* _Dataset records_:
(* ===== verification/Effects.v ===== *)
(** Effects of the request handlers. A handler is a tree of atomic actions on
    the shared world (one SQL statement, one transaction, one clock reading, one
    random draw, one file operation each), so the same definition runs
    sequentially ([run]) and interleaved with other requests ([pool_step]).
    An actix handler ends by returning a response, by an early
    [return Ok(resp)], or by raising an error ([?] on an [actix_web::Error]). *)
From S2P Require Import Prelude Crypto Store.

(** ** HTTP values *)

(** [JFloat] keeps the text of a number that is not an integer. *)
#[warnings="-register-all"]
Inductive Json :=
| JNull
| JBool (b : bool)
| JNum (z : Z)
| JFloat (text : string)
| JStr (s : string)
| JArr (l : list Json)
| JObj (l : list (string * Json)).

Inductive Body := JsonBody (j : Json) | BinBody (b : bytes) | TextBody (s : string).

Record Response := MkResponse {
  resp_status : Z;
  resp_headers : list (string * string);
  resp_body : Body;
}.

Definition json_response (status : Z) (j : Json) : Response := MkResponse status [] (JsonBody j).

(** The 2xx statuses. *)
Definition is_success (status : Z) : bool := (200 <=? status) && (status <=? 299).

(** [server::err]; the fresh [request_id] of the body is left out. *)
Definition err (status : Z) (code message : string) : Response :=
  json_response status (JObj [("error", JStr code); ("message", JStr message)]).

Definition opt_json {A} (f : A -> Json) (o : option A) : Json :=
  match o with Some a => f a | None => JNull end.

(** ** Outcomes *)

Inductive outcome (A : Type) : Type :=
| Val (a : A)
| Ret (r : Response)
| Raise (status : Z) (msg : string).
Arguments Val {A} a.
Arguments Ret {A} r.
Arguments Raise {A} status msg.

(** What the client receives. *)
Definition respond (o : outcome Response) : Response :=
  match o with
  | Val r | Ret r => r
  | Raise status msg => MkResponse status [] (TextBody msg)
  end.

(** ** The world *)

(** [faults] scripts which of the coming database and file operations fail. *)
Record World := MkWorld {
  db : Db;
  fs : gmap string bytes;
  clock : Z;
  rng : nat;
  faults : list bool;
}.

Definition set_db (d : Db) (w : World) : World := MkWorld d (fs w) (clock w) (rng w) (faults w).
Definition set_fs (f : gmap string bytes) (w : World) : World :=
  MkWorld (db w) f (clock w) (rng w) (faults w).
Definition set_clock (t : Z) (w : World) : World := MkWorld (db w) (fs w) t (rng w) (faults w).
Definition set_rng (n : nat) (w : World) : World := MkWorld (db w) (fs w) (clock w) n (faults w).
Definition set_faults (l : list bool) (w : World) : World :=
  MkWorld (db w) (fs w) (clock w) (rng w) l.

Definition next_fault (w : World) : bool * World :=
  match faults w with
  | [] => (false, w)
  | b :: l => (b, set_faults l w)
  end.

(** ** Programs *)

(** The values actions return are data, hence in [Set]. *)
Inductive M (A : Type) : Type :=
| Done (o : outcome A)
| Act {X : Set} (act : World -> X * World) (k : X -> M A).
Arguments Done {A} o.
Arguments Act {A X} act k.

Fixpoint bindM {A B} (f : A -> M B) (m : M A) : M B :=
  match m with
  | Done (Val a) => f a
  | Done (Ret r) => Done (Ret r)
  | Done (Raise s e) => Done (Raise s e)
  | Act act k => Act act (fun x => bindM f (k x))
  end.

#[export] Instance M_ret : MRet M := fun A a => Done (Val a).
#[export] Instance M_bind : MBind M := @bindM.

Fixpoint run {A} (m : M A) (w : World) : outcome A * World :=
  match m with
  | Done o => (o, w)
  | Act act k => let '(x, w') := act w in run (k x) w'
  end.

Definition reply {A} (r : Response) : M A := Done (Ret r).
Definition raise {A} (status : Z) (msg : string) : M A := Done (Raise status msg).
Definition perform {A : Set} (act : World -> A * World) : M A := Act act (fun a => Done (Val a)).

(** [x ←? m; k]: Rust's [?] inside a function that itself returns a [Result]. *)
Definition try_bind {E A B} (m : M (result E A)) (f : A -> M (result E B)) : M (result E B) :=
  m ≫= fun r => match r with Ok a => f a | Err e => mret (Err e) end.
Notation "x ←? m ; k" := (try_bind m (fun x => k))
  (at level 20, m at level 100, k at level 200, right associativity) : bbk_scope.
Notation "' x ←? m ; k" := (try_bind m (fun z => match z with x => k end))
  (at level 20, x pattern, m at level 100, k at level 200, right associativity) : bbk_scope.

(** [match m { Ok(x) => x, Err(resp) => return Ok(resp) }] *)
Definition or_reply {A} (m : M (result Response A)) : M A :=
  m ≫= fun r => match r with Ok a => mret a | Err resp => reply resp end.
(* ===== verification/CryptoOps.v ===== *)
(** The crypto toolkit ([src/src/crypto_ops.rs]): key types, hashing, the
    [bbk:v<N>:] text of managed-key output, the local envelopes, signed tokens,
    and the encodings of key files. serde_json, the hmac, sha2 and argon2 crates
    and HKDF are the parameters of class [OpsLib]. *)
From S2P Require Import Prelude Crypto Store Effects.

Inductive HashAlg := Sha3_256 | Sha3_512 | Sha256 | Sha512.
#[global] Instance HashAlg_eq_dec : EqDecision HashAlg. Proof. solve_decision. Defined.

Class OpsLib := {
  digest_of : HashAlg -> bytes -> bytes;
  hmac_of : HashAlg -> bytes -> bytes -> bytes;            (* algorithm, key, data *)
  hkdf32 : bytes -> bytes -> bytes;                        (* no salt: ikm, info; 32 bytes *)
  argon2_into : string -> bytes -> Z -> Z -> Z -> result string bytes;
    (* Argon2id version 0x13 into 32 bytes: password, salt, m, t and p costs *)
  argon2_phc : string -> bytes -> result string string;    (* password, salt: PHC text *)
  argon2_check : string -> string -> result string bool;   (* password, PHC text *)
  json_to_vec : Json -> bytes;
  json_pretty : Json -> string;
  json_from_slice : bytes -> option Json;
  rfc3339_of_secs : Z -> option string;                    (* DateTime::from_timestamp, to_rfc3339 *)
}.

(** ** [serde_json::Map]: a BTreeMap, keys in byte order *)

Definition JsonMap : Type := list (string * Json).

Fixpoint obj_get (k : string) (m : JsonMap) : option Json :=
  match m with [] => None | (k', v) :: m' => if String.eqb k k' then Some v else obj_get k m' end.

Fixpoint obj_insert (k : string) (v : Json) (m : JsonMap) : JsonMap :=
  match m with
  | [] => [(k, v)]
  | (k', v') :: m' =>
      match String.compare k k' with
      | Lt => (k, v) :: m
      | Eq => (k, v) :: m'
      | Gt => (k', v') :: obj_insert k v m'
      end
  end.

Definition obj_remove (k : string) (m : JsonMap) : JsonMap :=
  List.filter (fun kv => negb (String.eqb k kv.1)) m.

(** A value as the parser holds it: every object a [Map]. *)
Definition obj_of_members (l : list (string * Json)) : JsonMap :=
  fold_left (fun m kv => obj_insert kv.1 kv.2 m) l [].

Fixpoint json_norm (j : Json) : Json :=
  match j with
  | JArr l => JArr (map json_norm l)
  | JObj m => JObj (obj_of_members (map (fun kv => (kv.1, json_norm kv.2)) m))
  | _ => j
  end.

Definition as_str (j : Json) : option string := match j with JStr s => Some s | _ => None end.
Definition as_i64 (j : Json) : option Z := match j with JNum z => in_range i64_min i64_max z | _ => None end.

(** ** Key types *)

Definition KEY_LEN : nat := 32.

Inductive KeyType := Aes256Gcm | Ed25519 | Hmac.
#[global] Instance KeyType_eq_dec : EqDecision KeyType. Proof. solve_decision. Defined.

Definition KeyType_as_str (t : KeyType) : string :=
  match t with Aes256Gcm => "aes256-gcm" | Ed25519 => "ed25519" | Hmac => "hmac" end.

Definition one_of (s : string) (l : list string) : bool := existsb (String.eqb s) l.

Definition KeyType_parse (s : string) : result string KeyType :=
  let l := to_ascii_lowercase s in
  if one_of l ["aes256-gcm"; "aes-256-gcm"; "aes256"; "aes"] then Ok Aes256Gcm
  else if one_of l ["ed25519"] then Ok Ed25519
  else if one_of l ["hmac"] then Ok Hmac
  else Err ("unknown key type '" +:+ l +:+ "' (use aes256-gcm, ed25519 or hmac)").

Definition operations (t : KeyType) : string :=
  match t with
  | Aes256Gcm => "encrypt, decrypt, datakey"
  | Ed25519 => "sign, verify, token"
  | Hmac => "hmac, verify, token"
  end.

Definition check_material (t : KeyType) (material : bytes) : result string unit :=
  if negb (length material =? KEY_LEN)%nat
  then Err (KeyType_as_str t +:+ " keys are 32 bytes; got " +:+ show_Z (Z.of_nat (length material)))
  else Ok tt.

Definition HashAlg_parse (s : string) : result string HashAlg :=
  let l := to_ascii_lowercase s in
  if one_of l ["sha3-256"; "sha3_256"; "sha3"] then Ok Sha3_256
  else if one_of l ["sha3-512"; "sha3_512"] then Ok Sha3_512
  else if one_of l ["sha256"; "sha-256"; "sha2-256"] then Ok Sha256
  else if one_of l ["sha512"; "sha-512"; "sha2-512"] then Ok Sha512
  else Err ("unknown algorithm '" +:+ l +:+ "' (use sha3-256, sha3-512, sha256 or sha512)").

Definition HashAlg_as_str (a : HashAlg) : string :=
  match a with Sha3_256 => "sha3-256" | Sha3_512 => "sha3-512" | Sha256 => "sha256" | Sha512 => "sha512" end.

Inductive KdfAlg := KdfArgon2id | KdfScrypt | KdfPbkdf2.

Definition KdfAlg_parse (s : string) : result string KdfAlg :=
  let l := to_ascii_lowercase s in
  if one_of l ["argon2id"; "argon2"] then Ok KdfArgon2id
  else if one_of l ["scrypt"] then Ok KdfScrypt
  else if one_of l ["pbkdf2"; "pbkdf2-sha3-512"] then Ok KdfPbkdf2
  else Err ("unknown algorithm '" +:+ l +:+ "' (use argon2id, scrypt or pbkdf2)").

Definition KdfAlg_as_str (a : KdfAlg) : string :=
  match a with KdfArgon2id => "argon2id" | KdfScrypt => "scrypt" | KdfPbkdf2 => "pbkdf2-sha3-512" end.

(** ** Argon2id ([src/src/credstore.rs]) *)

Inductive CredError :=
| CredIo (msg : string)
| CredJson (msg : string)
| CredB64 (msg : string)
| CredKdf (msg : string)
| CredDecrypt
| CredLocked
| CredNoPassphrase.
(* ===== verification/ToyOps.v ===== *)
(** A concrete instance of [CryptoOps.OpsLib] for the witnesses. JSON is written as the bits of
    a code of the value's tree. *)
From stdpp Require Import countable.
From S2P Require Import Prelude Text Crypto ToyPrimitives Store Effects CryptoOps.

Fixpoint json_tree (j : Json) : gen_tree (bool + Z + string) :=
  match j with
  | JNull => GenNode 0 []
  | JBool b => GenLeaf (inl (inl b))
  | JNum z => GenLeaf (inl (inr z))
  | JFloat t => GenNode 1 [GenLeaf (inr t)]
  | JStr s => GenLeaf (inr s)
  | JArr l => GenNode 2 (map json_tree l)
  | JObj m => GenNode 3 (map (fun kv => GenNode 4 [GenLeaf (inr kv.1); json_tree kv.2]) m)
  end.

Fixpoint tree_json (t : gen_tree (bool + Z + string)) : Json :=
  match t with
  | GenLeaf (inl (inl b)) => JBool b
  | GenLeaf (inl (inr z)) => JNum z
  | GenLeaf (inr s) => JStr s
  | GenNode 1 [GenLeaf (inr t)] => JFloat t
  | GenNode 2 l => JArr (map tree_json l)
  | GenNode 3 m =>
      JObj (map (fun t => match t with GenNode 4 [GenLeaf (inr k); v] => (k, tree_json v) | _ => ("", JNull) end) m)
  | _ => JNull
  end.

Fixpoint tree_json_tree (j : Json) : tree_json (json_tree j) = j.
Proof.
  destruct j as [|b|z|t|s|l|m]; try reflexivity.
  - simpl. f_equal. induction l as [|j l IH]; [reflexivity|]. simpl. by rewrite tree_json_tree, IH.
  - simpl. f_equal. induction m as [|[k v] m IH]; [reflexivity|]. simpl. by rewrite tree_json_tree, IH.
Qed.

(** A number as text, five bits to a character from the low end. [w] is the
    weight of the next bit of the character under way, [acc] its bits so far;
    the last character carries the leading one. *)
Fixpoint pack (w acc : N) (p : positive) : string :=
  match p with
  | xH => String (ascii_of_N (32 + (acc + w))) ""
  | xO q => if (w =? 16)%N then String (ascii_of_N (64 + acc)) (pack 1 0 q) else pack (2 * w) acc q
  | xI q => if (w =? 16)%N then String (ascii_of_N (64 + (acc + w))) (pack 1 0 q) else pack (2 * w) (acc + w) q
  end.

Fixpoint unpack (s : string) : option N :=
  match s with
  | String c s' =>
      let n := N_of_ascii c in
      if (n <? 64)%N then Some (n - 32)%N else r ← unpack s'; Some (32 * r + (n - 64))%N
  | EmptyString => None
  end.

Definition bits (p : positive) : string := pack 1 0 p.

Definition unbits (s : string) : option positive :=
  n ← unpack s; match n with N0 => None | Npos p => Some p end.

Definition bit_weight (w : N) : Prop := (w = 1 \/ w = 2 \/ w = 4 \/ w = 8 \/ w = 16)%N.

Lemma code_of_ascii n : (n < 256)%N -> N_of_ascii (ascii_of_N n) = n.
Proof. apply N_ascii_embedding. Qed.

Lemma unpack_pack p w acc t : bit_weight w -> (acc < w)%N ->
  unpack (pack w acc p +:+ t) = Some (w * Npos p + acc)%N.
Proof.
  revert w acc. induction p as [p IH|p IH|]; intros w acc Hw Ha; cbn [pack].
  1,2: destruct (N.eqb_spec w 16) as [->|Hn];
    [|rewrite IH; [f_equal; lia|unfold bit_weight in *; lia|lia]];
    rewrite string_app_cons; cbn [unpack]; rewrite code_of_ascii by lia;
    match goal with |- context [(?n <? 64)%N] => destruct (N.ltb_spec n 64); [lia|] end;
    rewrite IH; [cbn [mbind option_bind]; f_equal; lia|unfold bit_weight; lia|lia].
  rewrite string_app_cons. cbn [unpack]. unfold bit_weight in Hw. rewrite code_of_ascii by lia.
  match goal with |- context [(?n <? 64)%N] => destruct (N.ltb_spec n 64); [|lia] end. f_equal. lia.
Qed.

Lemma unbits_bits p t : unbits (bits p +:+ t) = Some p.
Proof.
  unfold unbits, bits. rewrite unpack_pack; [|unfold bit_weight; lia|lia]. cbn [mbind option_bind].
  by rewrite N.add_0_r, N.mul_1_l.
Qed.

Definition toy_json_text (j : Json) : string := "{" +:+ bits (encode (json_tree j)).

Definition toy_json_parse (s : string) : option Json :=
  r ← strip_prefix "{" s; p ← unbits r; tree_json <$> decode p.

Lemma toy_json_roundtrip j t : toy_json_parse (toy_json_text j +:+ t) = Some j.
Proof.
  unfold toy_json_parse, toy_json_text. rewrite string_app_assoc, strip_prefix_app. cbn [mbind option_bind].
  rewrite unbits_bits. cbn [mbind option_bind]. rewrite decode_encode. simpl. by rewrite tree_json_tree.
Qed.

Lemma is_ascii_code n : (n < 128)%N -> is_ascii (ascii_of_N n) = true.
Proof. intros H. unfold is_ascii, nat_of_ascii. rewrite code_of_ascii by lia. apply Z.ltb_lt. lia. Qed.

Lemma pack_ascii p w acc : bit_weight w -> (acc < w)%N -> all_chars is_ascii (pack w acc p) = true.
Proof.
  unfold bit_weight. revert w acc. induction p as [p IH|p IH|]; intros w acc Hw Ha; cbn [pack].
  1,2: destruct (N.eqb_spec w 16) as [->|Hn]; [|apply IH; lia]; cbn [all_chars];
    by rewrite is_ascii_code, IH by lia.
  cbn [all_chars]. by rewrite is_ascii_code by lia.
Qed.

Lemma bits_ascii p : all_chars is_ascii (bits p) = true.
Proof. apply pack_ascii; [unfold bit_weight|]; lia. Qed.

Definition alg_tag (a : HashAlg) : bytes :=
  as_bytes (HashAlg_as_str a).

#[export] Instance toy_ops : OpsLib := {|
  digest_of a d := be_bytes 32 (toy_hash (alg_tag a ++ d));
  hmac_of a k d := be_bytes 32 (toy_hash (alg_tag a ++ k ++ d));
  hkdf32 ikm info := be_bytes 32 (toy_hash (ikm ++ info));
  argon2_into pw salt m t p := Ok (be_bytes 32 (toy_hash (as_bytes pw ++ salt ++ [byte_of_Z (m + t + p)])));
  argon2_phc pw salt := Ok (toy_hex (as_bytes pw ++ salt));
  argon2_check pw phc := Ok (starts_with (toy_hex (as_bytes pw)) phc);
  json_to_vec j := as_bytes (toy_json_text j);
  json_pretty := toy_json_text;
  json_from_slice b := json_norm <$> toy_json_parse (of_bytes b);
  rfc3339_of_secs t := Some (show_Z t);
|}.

* _What is required_: Using the entries above, give back exactly the line containing "String c s' =>", the line containing "rewrite IH; [cbn", and every line between them, and nothing else.

* _Written solution_:
  | String c s' =>
      let n := N_of_ascii c in
      if (n <? 64)%N then Some (n - 32)%N else r ← unpack s'; Some (32 * r + (n - 64))%N
  | EmptyString => None
  end.

Definition bits (p : positive) : string := pack 1 0 p.

Definition unbits (s : string) : option positive :=
  n ← unpack s; match n with N0 => None | Npos p => Some p end.

Definition bit_weight (w : N) : Prop := (w = 1 \/ w = 2 \/ w = 4 \/ w = 8 \/ w = 16)%N.

Lemma code_of_ascii n : (n < 256)%N -> N_of_ascii (ascii_of_N n) = n.
Proof. apply N_ascii_embedding. Qed.

Lemma unpack_pack p w acc t : bit_weight w -> (acc < w)%N ->
  unpack (pack w acc p +:+ t) = Some (w * Npos p + acc)%N.
Proof.
  revert w acc. induction p as [p IH|p IH|]; intros w acc Hw Ha; cbn [pack].
  1,2: destruct (N.eqb_spec w 16) as [->|Hn];
    [|rewrite IH; [f_equal; lia|unfold bit_weight in *; lia|lia]];
    rewrite string_app_cons; cbn [unpack]; rewrite code_of_ascii by lia;
    match goal with |- context [(?n <? 64)%N] => destruct (N.ltb_spec n 64); [lia|] end;
    rewrite IH; [cbn [mbind option_bind]; f_equal; lia|unfold bit_weight; lia|lia].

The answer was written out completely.